Tenue pénitentiaire : la discipline reprend ses droits sur les réseaux
Une note du commandement rappelle aux jeunes agents que l'uniforme ne se prête pas aux selfies.
Le Commandement en chef de la Sécurité pénitentiaire a rappelé, début juillet, une règle simple mais souvent oubliée : la tenue militaire ne s'expose pas sur les réseaux sociaux au gré des envies personnelles. Une mise au point qui vise en particulier les agents de la promotion 2025, encore imprégnés des réflexes de la vie civile plus que de ceux de la discipline en uniforme.
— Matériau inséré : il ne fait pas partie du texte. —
(** * AssetComposeTransaction: encoding, signing hash and address derivation

    A shallow embedding of [src/core/transaction/AssetComposeTransaction.ts]
    and [src/core/transaction/AssetOutPoint.ts] of codechain-sdk-js, with the
    properties the specification states about them.

    Conventions of the embedding:
    - a JavaScript [number] holding an integer is a [Z]; the 32-bit
      conversions of the bit operators are written out ([ToInt32]);
    - a JavaScript string is a [string], a [Buffer] is a [list byte];
    - a method that may [throw] returns [Error + A];
    - the one method that writes to its receiver ([addInputs]) returns the
      receiver after the call next to its outcome. *)

From Stdlib Require Import ZArith NArith List String Ascii Bool Lia.
From Stdlib.Strings Require Import Byte.
From Stdlib Require HexString.
Import ListNotations.

#[local] Open Scope string_scope.
#[local] Open Scope Z_scope.

(** ** JavaScript primitives used by the source *)

Definition Buffer := list byte.

(** What a [throw] of the source carries.  The source throws plain [Error]
    values that differ by their message; the constructors are named after
    the error classes of the specification. *)
Inductive TagField := TagInput | TagOutput.

Inductive Error :=
| MissingIndex                          (* "Unexpected value of the index: ..." *)
| InvalidSignatureTag (f : TagField)    (* "Unexpected value of the tag input/output: ..." *)
| UnsupportedOperation                  (* "not implemented" *)
| InvalidInput (index : nat)            (* "Expected an array of either AssetTransferInput or Asset but found ... at index" *)
| IntegerOverflow                       (* raised by the U64 arithmetic *)
| TypeError                             (* the runtime's error on reading a property of [undefined] *)
| InvalidFieldValue.                    (* raised by a value type given a value it cannot hold *)

(** [ToInt32]: the conversion the operators [>>] and [&] apply to their
    operands. *)
Definition ToInt32 (z : Z) : Z := (z + 2 ^ 31) mod 2 ^ 32 - 2 ^ 31.

(** [a >> n] *)
Definition js_sar (a n : Z) : Z := Z.shiftr (ToInt32 a) (n mod 32).

(** [a & b] *)
Definition js_and (a b : Z) : Z := Z.land (ToInt32 a) (ToInt32 b).

(** [Number.prototype.toString(16)] on an integer. *)
Definition Number_toString16 (z : Z) : string :=
  match z with
  | Z0 => "0"
  | Zpos p => HexString.Raw.of_pos p ""
  | Zneg p => "-" ++ HexString.Raw.of_pos p ""
  end.

(** [s.slice(-n)]: the last [n] characters, the whole string when it is
    shorter. *)
Definition slice_last (n : nat) (s : string) : string :=
  substring (String.length s - n) n s.

(** The characters the regular expression [.] does not match, among those
    of one byte. *)
Definition is_line_terminator (c : ascii) : bool :=
  (Ascii.eqb c "010" || Ascii.eqb c "013")%char.

(** [s.replace(new RegExp(`^.{n}`), prefix)]: when [s] starts with [n]
    characters none of which ends a line, they are replaced by [prefix];
    otherwise [s] is returned as it is.  ([prefix] holds no [$] at the call
    sites, so it is inserted literally.) *)
Definition replace_leading (n : nat) (prefix s : string) : string :=
  if ((n <=? String.length s)%nat
      && forallb (fun c => negb (is_line_terminator c))
                 (list_ascii_of_string (substring 0 n s)))%bool
  then prefix ++ substring n (String.length s - n) s
  else s.

(** ** [convertU16toHex] *)

Definition convertU16toHex (id : Z) : string :=
  let hi := slice_last 2 ("0" ++ Number_toString16 (js_and (js_sar id 8) 255)) in
  let lo := slice_last 2 ("0" ++ Number_toString16 (js_and id 255)) in
  hi ++ lo.

(** The reading of the specification: the four hexadecimal digits of a
    16-bit value, most significant first. *)
Definition hex_digit (n : Z) : ascii :=
  match n with
  | 0 => "0" | 1 => "1" | 2 => "2" | 3 => "3" | 4 => "4" | 5 => "5"
  | 6 => "6" | 7 => "7" | 8 => "8" | 9 => "9" | 10 => "a" | 11 => "b"
  | 12 => "c" | 13 => "d" | 14 => "e" | _ => "f"
  end%char.

Definition hex_byte (b : Z) : string :=
  String (hex_digit (b / 16)) (String (hex_digit (b mod 16)) "").

Definition hex_u16_be (v : Z) : string :=
  hex_byte (v / 256) ++ hex_byte (v mod 256).

Definition is_hex_digit (c : ascii) : bool :=
  let n := nat_of_ascii c in
  ((48 <=? n) && (n <=? 57) || (97 <=? n) && (n <=? 102))%nat.

(** A digest of [n] lowercase hexadecimal digits. *)
Definition is_hex_digest (n : nat) (s : string) : bool :=
  ((String.length s =? n)%nat && forallb is_hex_digit (list_ascii_of_string s))%bool.

(** ** Results of fallible code *)

Definition bind {A B : Type} (m : Error + A) (f : A -> Error + B) : Error + B :=
  match m with
  | inl e => inl e
  | inr a => f a
  end.

Notation "x <- m ;; k" := (bind m (fun x => k))
  (at level 61, m at next level, right associativity).

(** ** Value types

    [H160], [H256], [U64] and [PlatformAddress] are not under src/ (the
    specification treats them as opaque values with a canonical string
    form).  Each is represented by the canonical form the source reads
    through [.value] and [toString()]; the checks their constructors make on
    a malformed string are not part of the model. *)

Module H160.
(** Modelled from the spec: [H160], which is not under src/: a 160-bit
    hash, held as its lowercase hexadecimal string. *)
Record t := new { value : string }.
End H160.

Module H256.
(** Modelled from the spec: [H256], which is not under src/: a 256-bit
    hash, held as its lowercase hexadecimal string. *)
Record t := new { value : string }.

(** [H256.ensure] on a string. *)
Definition ensure (s : string) : t := new s.
End H256.

Module PlatformAddress.
(** Modelled from the spec: [PlatformAddress], which is not under src/: an
    address, held as its string form. *)
Record t := fromString { value : string }.

Definition toString (a : t) : string := value a.

(** [PlatformAddress.ensure] on a string, and on an address. *)
Definition ensure_string (s : string) : t := fromString s.

Definition ensure (a : t) : t := a.
End PlatformAddress.

Module U64.
(** Modelled from the spec: [U64] of [core/U64], which is not under src/:
    an unsigned integer with a defined maximum. *)
Record t := new { value : N }.

Definition MAX_VALUE : t := new 18446744073709551615.

(** Modelled from the spec: [toString(16)], which is not under src/: the
    lowercase hexadecimal digits of the value, no leading zero. *)
Definition toString16 (a : t) : string :=
  match value a with
  | N0 => "0"
  | Npos p => HexString.Raw.of_pos p ""
  end.

(** Modelled from the spec: [U64.ensure] on a string, which is not under
    src/, on the [0x]-prefixed hexadecimal string form. *)
Definition ensure_string (s : string) : t := new (HexString.to_N s).

(** [U64.ensure] on a value that is a [U64] already. *)
Definition ensure (a : t) : t := a.
End U64.

Definition NetworkId := string.

(** ** Input of the canonical encoder *)

#[warnings="-register-all"]
Inductive RlpItem :=
| RNum (n : Z)
| RStr (s : string)
| RBuf (b : Buffer)
| RList (l : list RlpItem).

(** The argument of the hash functions of [utils]: a [Buffer], or a string
    of hexadecimal digits. *)
Inductive Data :=
| OfBuffer (b : Buffer)
| OfHex (s : string).

(** ** Signature tag *)

Inductive TagInputValue :=
| InputAll                   (* "all" *)
| InputSingle                (* "single" *)
| InputOther (v : string).   (* any other value reaching the run-time check *)

Inductive TagOutputValue :=
| OutputAll                  (* "all" *)
| OutputIndices (l : list Z) (* an array *)
| OutputOther (v : string).  (* any other value reaching the run-time check *)

Module SignatureTag.
Record t := new { input : TagInputValue; output : TagOutputValue }.
End SignatureTag.

(** ** External functions

    The hash functions and the tag codec of [utils], the RLP encoder and the
    [toEncodeObject] methods of the value types are outside src/: the model
    is parametric in them. *)
Class Primitives := {
  blake256 : Data -> string;
  blake256WithKey : Data -> Buffer -> string;
  blake128 : Data -> string;
  encodeSignatureTag : SignatureTag.t -> Buffer;
  RLP_encode : RlpItem -> Buffer;
  Buffer_from_hex : string -> Buffer;
  H160_toEncodeObject : H160.t -> RlpItem;
  H256_toEncodeObject : H256.t -> RlpItem;
  U64_toEncodeObject : U64.t -> RlpItem
}.

(** ** [AssetOutPoint] *)

Module AssetOutPointJSON.
Record t := new {
  transactionHash : string;
  index : Z;
  assetType : string;
  amount : string
}.
End AssetOutPointJSON.

Module AssetOutPoint.
Record t := new {
  transactionHash : H256.t;
  index : Z;
  assetType : H256.t;
  amount : U64.t;
  lockScriptHash : option H160.t;
  parameters : option (list Buffer)
}.

(** [fromJSON] passes four fields to the constructor: the optional two
    stay [undefined]. *)
Definition fromJSON (data : AssetOutPointJSON.t) : t :=
  new (H256.new (AssetOutPointJSON.transactionHash data))
      (AssetOutPointJSON.index data)
      (H256.new (AssetOutPointJSON.assetType data))
      (U64.ensure_string (AssetOutPointJSON.amount data))
      None
      None.

Definition toEncodeObject `{Primitives} (this : t) : RlpItem :=
  RList [ H256_toEncodeObject (transactionHash this);
          RNum (index this);
          H256_toEncodeObject (assetType this);
          U64_toEncodeObject (amount this) ].

Definition toJSON (this : t) : AssetOutPointJSON.t :=
  AssetOutPointJSON.new
    (H256.value (transactionHash this))
    (index this)
    (H256.value (assetType this))
    ("0x" ++ U64.toString16 (amount this)).
End AssetOutPoint.

(** ** Sibling classes that are not under src/ *)

Module AssetTransferInputJSON.
(** Modelled from the spec: the JSON form of an AssetTransferInput, which
    is not under src/; it mirrors the field set, the byte buffers as the
    sequences of their bytes. *)
Record t := new {
  prevOut : AssetOutPointJSON.t;
  lockScript : Buffer;
  unlockScript : Buffer
}.
End AssetTransferInputJSON.

Module AssetTransferInput.
(** Modelled from the spec: [AssetTransferInput], which is not under
    src/: [{prevOut, lockScript, unlockScript}]. *)
Record t := new {
  prevOut : AssetOutPoint.t;
  lockScript : Buffer;
  unlockScript : Buffer
}.

(** Modelled from the spec: [withoutScript()], which is not under src/:
    a copy with both script fields cleared. *)
Definition withoutScript (this : t) : t :=
  new (prevOut this) [] [].

(** Modelled from the spec: [toJSON] and [fromJSON], which are not under
    src/: field by field, the out-point through its own [toJSON] and
    [fromJSON]. *)
Definition toJSON (this : t) : AssetTransferInputJSON.t :=
  AssetTransferInputJSON.new
    (AssetOutPoint.toJSON (prevOut this)) (lockScript this) (unlockScript this).

Definition fromJSON (data : AssetTransferInputJSON.t) : t :=
  new (AssetOutPoint.fromJSON (AssetTransferInputJSON.prevOut data))
      (AssetTransferInputJSON.lockScript data)
      (AssetTransferInputJSON.unlockScript data).
End AssetTransferInput.
Lemma usersPerDay_snoc (users : list User) (u : User) :
  usersPerDay (users ++ [u]) = count_day (usersPerDay users) u.
Proof. unfold usersPerDay. rewrite fold_left_app. reflexivity. Qed.

Lemma day_count_snoc (k : string) (users : list User) (u : User) :
  day_count k (users ++ [u])
  = day_count k users + (if decide (day_key u = k) then 1 else 0).
Proof.
  unfold day_count. rewrite filter_length_app. simpl. unfold on_day at 2.
  destruct (decide (day_key u = k)) as [->|Hne].
  - rewrite String.eqb_refl. simpl. lia.
  - destruct (String.eqb_spec (day_key u) k); [contradiction|]. simpl. lia.
Qed.

Lemma day_count_nonneg (k : string) (users : list User) : 0 <= day_count k users.
Proof. unfold day_count. lia. Qed.

Lemma usersPerDay_lookup (users : list User) (k : string) :
  usersPerDay users !! k
  = if day_count k users =? 0 then None else Some (day_count k users).
Proof.
  induction users as [|u users IH] using rev_ind; [apply lookup_empty|].
  rewrite usersPerDay_snoc, day_count_snoc. unfold count_day.
  pose proof (day_count_nonneg k users) as Hn.
  destruct (decide (day_key u = k)) as [<-|Hne].
  - rewrite lookup_insert_eq, or_0_id, IH.
    destruct (Z.eqb_spec (day_count (day_key u) users) 0) as [E|E].
    + rewrite E. reflexivity.
    + destruct (Z.eqb_spec (day_count (day_key u) users + 1) 0); [lia|].
      reflexivity.
  - rewrite lookup_insert_ne by assumption. rewrite IH, Z.add_0_r. reflexivity.
Qed.

Lemma usersPerDay_sum (users : list User) :
  sum_entries (fun n => n) (usersPerDay users) = Z.of_nat (length users).
Proof.
  induction users as [|u users IH] using rev_ind; [reflexivity|].
  rewrite usersPerDay_snoc. unfold count_day.
  rewrite sum_entries_insert, or_0_id, IH, length_app. simpl.
  destruct (usersPerDay users !! day_key u); simpl; lia.
Qed.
Dans une note datée du 9 juillet 2026, le commandement a fixé le cadre : le port de la tenue militaire au sein de la sécurité pénitentiaire obéit à des règles précises, qui n'ont rien d'accessoire. Photographier son uniforme pour l'exposer sur un réseau social, geste devenu presque banal à l'ère du smartphone, y est présenté comme une pratique incompatible avec les exigences du métier.
Une tenue, pas un accessoire
Dans les corps en uniforme, qu'ils soient militaires, policiers ou pénitentiaires, l'habit n'est jamais un simple vêtement. Il porte un grade, une fonction, une autorité que l'État délègue à celui qui le revêt. Le laisser circuler sur des publications personnelles, hors de tout contrôle, expose l'institution elle-même : usurpation possible, image détournée, contexte mal maîtrisé.
C'est tout l'enjeu de ce rappel : préserver la solennité de la fonction et éviter que des images sorties de leur contexte ne viennent ternir la crédibilité d'un corps dont la mission — la garde et la sécurité des établissements pénitentiaires — exige rigueur et discrétion.
Pourquoi cibler la promotion 2025
Le rappel s'adresse spécifiquement aux agents récemment intégrés. Rien d'étonnant à cela : c'est au moment de l'entrée en fonction que les habitudes se prennent, bonnes ou mauvaises. Une jeune recrue qui découvre l'uniforme pour la première fois peut être tentée d'en faire un objet de fierté à partager, sans mesurer que cette fierté doit désormais s'exprimer dans le cadre du service, non sur un fil d'actualité.
En fixant la règle dès l'entrée dans le métier, le commandement cherche à ancrer une culture professionnelle plutôt qu'à sanctionner après coup. Une pédagogie de la discipline qui vaut mieux qu'une répression tardive.
Ce que cela change concrètement
Pour les familles et les proches des agents, la consigne est claire : les photos souvenirs en tenue, pour marquer une sortie de promotion ou une affectation, devront désormais respecter un cadre défini par l'institution elle-même, et non plus la seule initiative individuelle.
Pour le grand public, ce rappel dit aussi quelque chose de plus large : à l'heure où chaque geste peut devenir contenu numérique, les administrations publiques gabonaises commencent à se doter de règles claires sur l'usage des réseaux sociaux par leurs agents. Une évolution logique, à mesure que le smartphone s'impose dans tous les métiers, y compris les plus régaliens.
Reste à voir comment cette note sera appliquée sur le terrain, et si d'autres corps en uniforme suivront le même chemin de clarification. L'enjeu, au fond, dépasse la simple question du selfie : il touche à la manière dont l'État entend préserver l'autorité et la dignité de ses institutions dans l'espace numérique.